• **Work order**
Gather each line of the entries below that includes "getcwd".
BEGIN Exercise material
(** linx_event_table.c, lines 448 to 596 *)
Definition event_table_04 : list (Z * linx_event_table_t) := [
  (74, ev "alarm" 0 []);
  (75, ev "alarm" 1 [{"seconds"; LINX_FIELD_TYPE_UINT32}]);
  (76, ev "setitimer" 0 []);
  (77, ev "setitimer" 3 [
      {"which"; LINX_FIELD_TYPE_INT32};
      {"value"; LINX_FIELD_TYPE_UNKNOWN};
      {"ovalue"; LINX_FIELD_TYPE_UNKNOWN}]);
  (78, ev "getpid" 0 []);
  (79, ev "getpid" 0 []);
  (80, ev "sendfile" 0 []);
  (81, ev "sendfile" 4 [
      {"out_fd"; LINX_FIELD_TYPE_INT32};
      {"in_fd"; LINX_FIELD_TYPE_INT32};
      {"offset"; LINX_FIELD_TYPE_UNKNOWN};
      {"count"; LINX_FIELD_TYPE_UINT64}]);
  (82, ev "socket" 0 []);
  (83, ev "socket" 3 [
      {"family"; LINX_FIELD_TYPE_INT32};
      {"type"; LINX_FIELD_TYPE_INT32};
      {"protocol"; LINX_FIELD_TYPE_INT32}]);
  (84, ev "connect" 0 []);
  (85, ev "connect" 3 [
      {"fd"; LINX_FIELD_TYPE_INT32};
      {"uservaddr"; LINX_FIELD_TYPE_UNKNOWN};
      {"addrlen"; LINX_FIELD_TYPE_INT32}]);
  (86, ev "accept" 0 []);
  (87, ev "accept" 3 [
      {"fd"; LINX_FIELD_TYPE_INT32};
      {"upeer_sockaddr"; LINX_FIELD_TYPE_UNKNOWN};
      {"upeer_addrlen"; LINX_FIELD_TYPE_UNKNOWN}]);
  (88, ev "sendto" 3 [
      {"fd"; LINX_FIELD_TYPE_INT64};
      {"size"; LINX_FIELD_TYPE_UINT32};
      {"tuple"; LINX_FIELD_TYPE_SOCKTUPLE}]);
  (89, ev "sendto" 2 [{"res"; LINX_FIELD_TYPE_INT64}; {"data"; LINX_FIELD_TYPE_BYTEBUF}]);
  (90, ev "recvfrom" 2 [{"fd"; LINX_FIELD_TYPE_INT64}; {"size"; LINX_FIELD_TYPE_UINT32}]);
  (91, ev "recvfrom" 3 [
      {"res"; LINX_FIELD_TYPE_INT32};
      {"data"; LINX_FIELD_TYPE_BYTEBUF};
      {"tuple"; LINX_FIELD_TYPE_SOCKTUPLE}]);
  (92, ev "sendmsg" 0 []);
  (93, ev "sendmsg" 3 [
      {"fd"; LINX_FIELD_TYPE_INT32};
      {"msg"; LINX_FIELD_TYPE_UNKNOWN};
      {"flags"; LINX_FIELD_TYPE_UINT32}]);
  (94, ev "recvmsg" 0 []);
  (95, ev "recvmsg" 3 [
      {"fd"; LINX_FIELD_TYPE_INT32};
      {"msg"; LINX_FIELD_TYPE_UNKNOWN};
      {"flags"; LINX_FIELD_TYPE_UINT32}]);
  (96, ev "shutdown" 0 []);
  (97, ev "shutdown" 2 [{"fd"; LINX_FIELD_TYPE_INT32}; {"how"; LINX_FIELD_TYPE_INT32}]);
  (98, ev "bind" 0 []) ].

(** linx_event_table.c, lines 597 to 745 *)
Definition event_table_05 : list (Z * linx_event_table_t) := [
  (99, ev "bind" 3 [
      {"fd"; LINX_FIELD_TYPE_INT32};
      {"umyaddr"; LINX_FIELD_TYPE_UNKNOWN};
      {"addrlen"; LINX_FIELD_TYPE_INT32}]);
  (100, ev "listen" 0 []);
  (101, ev "listen" 2 [{"fd"; LINX_FIELD_TYPE_INT32}; {"backlog"; LINX_FIELD_TYPE_INT32}]);
  (102, ev "getsockname" 0 []);
  (103, ev "getsockname" 3 [
      {"fd"; LINX_FIELD_TYPE_INT32};
      {"usockaddr"; LINX_FIELD_TYPE_UNKNOWN};
      {"usockaddr_len"; LINX_FIELD_TYPE_UNKNOWN}]);
  (104, ev "getpeername" 0 []);
  (105, ev "getpeername" 3 [
      {"fd"; LINX_FIELD_TYPE_INT32};
      {"usockaddr"; LINX_FIELD_TYPE_UNKNOWN};
      {"usockaddr_len"; LINX_FIELD_TYPE_UNKNOWN}]);
  (106, ev "socketpair" 0 []);
  (107, ev "socketpair" 4 [
      {"family"; LINX_FIELD_TYPE_INT32};
      {"type"; LINX_FIELD_TYPE_INT32};
      {"protocol"; LINX_FIELD_TYPE_INT32};
      {"usockvec"; LINX_FIELD_TYPE_UNKNOWN}]);
  (108, ev "setsockopt" 0 []);
  (109, ev "setsockopt" 5 [
      {"fd"; LINX_FIELD_TYPE_INT32};
      {"level"; LINX_FIELD_TYPE_INT32};
      {"optname"; LINX_FIELD_TYPE_INT32};
      {"optval"; LINX_FIELD_TYPE_CHARBUF};
      {"optlen"; LINX_FIELD_TYPE_INT32}]);
  (110, ev "getsockopt" 0 []);
  (111, ev "getsockopt" 5 [
      {"fd"; LINX_FIELD_TYPE_INT32};
      {"level"; LINX_FIELD_TYPE_INT32};
      {"optname"; LINX_FIELD_TYPE_INT32};
      {"optval"; LINX_FIELD_TYPE_CHARBUF};
      {"optlen"; LINX_FIELD_TYPE_UNKNOWN}]);
  (112, ev "clone" 0 []);
  (113, ev "clone" 5 [
      {"clone_flags"; LINX_FIELD_TYPE_UINT64};
      {"newsp"; LINX_FIELD_TYPE_UINT64};
      {"parent_tidptr"; LINX_FIELD_TYPE_UNKNOWN};
      {"child_tidptr"; LINX_FIELD_TYPE_UNKNOWN};
      {"tls"; LINX_FIELD_TYPE_UINT64}]);
  (114, ev "fork" 0 []);
  (115, ev "fork" 0 []);
  (116, ev "vfork" 0 []);
  (117, ev "vfork" 0 []);
  (118, ev "execve" 1 [{"filename"; LINX_FIELD_TYPE_CHARBUF}]);
  (119, ev "execve" 8 [
      {"exe"; LINX_FIELD_TYPE_CHARBUF};
      {"vm_size"; LINX_FIELD_TYPE_UINT32};
      {"vm_rss"; LINX_FIELD_TYPE_UINT32};
      {"comm"; LINX_FIELD_TYPE_CHARBUF};
      {"tty"; LINX_FIELD_TYPE_UINT32};
      {"env"; LINX_FIELD_TYPE_BYTEBUF};
      {"loginuid"; LINX_FIELD_TYPE_UID};
      {"pgid"; LINX_FIELD_TYPE_PID}]);
  (120, ev "exit" 0 []);
  (121, ev "exit" 1 [{"error_code"; LINX_FIELD_TYPE_INT32}]);
  (122, ev "wait4" 0 []) ].

(** linx_event_table.c, lines 746 to 888 *)
Definition event_table_06 : list (Z * linx_event_table_t) := [
  (123, ev "wait4" 4 [
      {"upid"; LINX_FIELD_TYPE_INT32};
      {"stat_addr"; LINX_FIELD_TYPE_UNKNOWN};
      {"options"; LINX_FIELD_TYPE_INT32};
      {"ru"; LINX_FIELD_TYPE_UNKNOWN}]);
  (124, ev "kill" 0 []);
  (125, ev "kill" 2 [{"pid"; LINX_FIELD_TYPE_INT32}; {"sig"; LINX_FIELD_TYPE_INT32}]);
  (126, ev "uname" 0 []);
  (127, ev "uname" 1 [{"name"; LINX_FIELD_TYPE_UNKNOWN}]);
  (128, ev "semget" 0 []);
  (129, ev "semget" 3 [
      {"key"; LINX_FIELD_TYPE_INT32};
      {"nsems"; LINX_FIELD_TYPE_INT32};
      {"semflg"; LINX_FIELD_TYPE_INT32}]);
  (130, ev "semop" 0 []);
  (131, ev "semop" 3 [
      {"semid"; LINX_FIELD_TYPE_INT32};
      {"tsops"; LINX_FIELD_TYPE_UNKNOWN};
      {"nsops"; LINX_FIELD_TYPE_UINT32}]);
  (132, ev "semctl" 0 []);
  (133, ev "semctl" 4 [
      {"semid"; LINX_FIELD_TYPE_INT32};
      {"semnum"; LINX_FIELD_TYPE_INT32};
      {"cmd"; LINX_FIELD_TYPE_INT32};
      {"arg"; LINX_FIELD_TYPE_UINT64}]);
  (134, ev "shmdt" 0 []);
  (135, ev "shmdt" 1 [{"shmaddr"; LINX_FIELD_TYPE_CHARBUF}]);
  (136, ev "msgget" 0 []);
  (137, ev "msgget" 2 [{"key"; LINX_FIELD_TYPE_INT32}; {"msgflg"; LINX_FIELD_TYPE_INT32}]);
  (138, ev "msgsnd" 0 []);
  (139, ev "msgsnd" 4 [
      {"msqid"; LINX_FIELD_TYPE_INT32};
      {"msgp"; LINX_FIELD_TYPE_UNKNOWN};
      {"msgsz"; LINX_FIELD_TYPE_UINT64};
      {"msgflg"; LINX_FIELD_TYPE_INT32}]);
  (140, ev "msgrcv" 0 []);
  (141, ev "msgrcv" 5 [
      {"msqid"; LINX_FIELD_TYPE_INT32};
      {"msgp"; LINX_FIELD_TYPE_UNKNOWN};
      {"msgsz"; LINX_FIELD_TYPE_UINT64};
      {"msgtyp"; LINX_FIELD_TYPE_INT64};
      {"msgflg"; LINX_FIELD_TYPE_INT32}]);
  (142, ev "msgctl" 0 []);
  (143, ev "msgctl" 3 [
      {"msqid"; LINX_FIELD_TYPE_INT32};
      {"cmd"; LINX_FIELD_TYPE_INT32};
      {"buf"; LINX_FIELD_TYPE_UNKNOWN}]);
  (144, ev "fcntl" 0 []);
  (145, ev "fcntl" 3 [
      {"fd"; LINX_FIELD_TYPE_UINT32};
      {"cmd"; LINX_FIELD_TYPE_UINT32};
      {"arg"; LINX_FIELD_TYPE_UINT64}]);
  (146, ev "flock" 0 []) ].

(** linx_event_table.c, lines 889 to 1034 *)
Definition event_table_07 : list (Z * linx_event_table_t) := [
  (147, ev "flock" 2 [{"fd"; LINX_FIELD_TYPE_UINT32}; {"cmd"; LINX_FIELD_TYPE_UINT32}]);
  (148, ev "fsync" 0 []);
  (149, ev "fsync" 1 [{"fd"; LINX_FIELD_TYPE_UINT32}]);
  (150, ev "fdatasync" 0 []);
  (151, ev "fdatasync" 1 [{"fd"; LINX_FIELD_TYPE_UINT32}]);
  (152, ev "truncate" 0 []);
  (153, ev "truncate" 2 [{"path"; LINX_FIELD_TYPE_CHARBUF}; {"length"; LINX_FIELD_TYPE_INT64}]);
  (154, ev "ftruncate" 0 []);
  (155, ev "ftruncate" 2 [{"fd"; LINX_FIELD_TYPE_UINT32}; {"length"; LINX_FIELD_TYPE_INT64}]);
  (156, ev "getdents" 0 []);
  (157, ev "getdents" 3 [
      {"fd"; LINX_FIELD_TYPE_UINT32};
      {"dirent"; LINX_FIELD_TYPE_UNKNOWN};
      {"count"; LINX_FIELD_TYPE_UINT32}]);
  (158, ev "getcwd" 0 []);
  (159, ev "getcwd" 2 [{"buf"; LINX_FIELD_TYPE_CHARBUF}; {"size"; LINX_FIELD_TYPE_UINT64}]);
  (160, ev "chdir" 0 []);
  (161, ev "chdir" 1 [{"filename"; LINX_FIELD_TYPE_CHARBUF}]);
  (162, ev "fchdir" 0 []);
  (163, ev "fchdir" 1 [{"fd"; LINX_FIELD_TYPE_UINT32}]);
  (164, ev "rename" 0 []);
  (165, ev "rename" 2 [{"oldname"; LINX_FIELD_TYPE_CHARBUF}; {"newname"; LINX_FIELD_TYPE_CHARBUF}]);
  (166, ev "mkdir" 0 []);
  (167, ev "mkdir" 2 [{"pathname"; LINX_FIELD_TYPE_CHARBUF}; {"mode"; LINX_FIELD_TYPE_UINT16}]);
  (168, ev "rmdir" 0 []);
  (169, ev "rmdir" 1 [{"pathname"; LINX_FIELD_TYPE_CHARBUF}]);
  (170, ev "creat" 0 []);
  (171, ev "creat" 2 [{"pathname"; LINX_FIELD_TYPE_CHARBUF}; {"mode"; LINX_FIELD_TYPE_UINT16}]);
  (172, ev "link" 0 []);
  (173, ev "link" 2 [{"oldname"; LINX_FIELD_TYPE_CHARBUF}; {"newname"; LINX_FIELD_TYPE_CHARBUF}]) ].

(** linx_event_table.c, lines 1035 to 1182 *)
Definition event_table_08 : list (Z * linx_event_table_t) := [
  (174, ev "unlink" 0 []);
  (175, ev "unlink" 1 [{"pathname"; LINX_FIELD_TYPE_CHARBUF}]);
  (176, ev "symlink" 0 []);
  (177, ev "symlink" 2 [{"oldname"; LINX_FIELD_TYPE_CHARBUF}; {"newname"; LINX_FIELD_TYPE_CHARBUF}]);
  (178, ev "readlink" 0 []);
  (179, ev "readlink" 3 [
      {"path"; LINX_FIELD_TYPE_CHARBUF};
      {"buf"; LINX_FIELD_TYPE_CHARBUF};
      {"bufsiz"; LINX_FIELD_TYPE_INT32}]);
  (180, ev "chmod" 0 []);
  (181, ev "chmod" 2 [{"filename"; LINX_FIELD_TYPE_CHARBUF}; {"mode"; LINX_FIELD_TYPE_UINT16}]);
  (182, ev "fchmod" 0 []);
  (183, ev "fchmod" 2 [{"fd"; LINX_FIELD_TYPE_UINT32}; {"mode"; LINX_FIELD_TYPE_UINT16}]);
  (184, ev "chown" 0 []);
  (185, ev "chown" 3 [
      {"filename"; LINX_FIELD_TYPE_CHARBUF};
      {"user"; LINX_FIELD_TYPE_UINT32};
      {"group"; LINX_FIELD_TYPE_UINT32}]);
  (186, ev "fchown" 0 []);
  (187, ev "fchown" 3 [
      {"fd"; LINX_FIELD_TYPE_UINT32};
      {"user"; LINX_FIELD_TYPE_UINT32};
      {"group"; LINX_FIELD_TYPE_UINT32}]);
  (188, ev "lchown" 0 []);
  (189, ev "lchown" 3 [
      {"filename"; LINX_FIELD_TYPE_CHARBUF};
      {"user"; LINX_FIELD_TYPE_UINT32};
      {"group"; LINX_FIELD_TYPE_UINT32}]);
  (190, ev "umask" 0 []);
  (191, ev "umask" 1 [{"mask"; LINX_FIELD_TYPE_INT32}]);
  (192, ev "gettimeofday" 0 []);
  (193, ev "gettimeofday" 2 [{"tv"; LINX_FIELD_TYPE_UNKNOWN}; {"tz"; LINX_FIELD_TYPE_UNKNOWN}]);
  (194, ev "getrlimit" 0 []);
  (195, ev "getrlimit" 2 [{"resource"; LINX_FIELD_TYPE_UINT32}; {"rlim"; LINX_FIELD_TYPE_UNKNOWN}]);
  (196, ev "getrusage" 0 []);
  (197, ev "getrusage" 2 [{"who"; LINX_FIELD_TYPE_INT32}; {"ru"; LINX_FIELD_TYPE_UNKNOWN}]);
  (198, ev "sysinfo" 0 []);
  (199, ev "sysinfo" 1 [{"info"; LINX_FIELD_TYPE_UNKNOWN}]);
  (200, ev "times" 0 []) ].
END Exercise material
• **Solution for this problem**
  (158, ev "getcwd" 0 []);
  (159, ev "getcwd" 2 [{"buf"; LINX_FIELD_TYPE_CHARBUF}; {"size"; LINX_FIELD_TYPE_UINT64}]);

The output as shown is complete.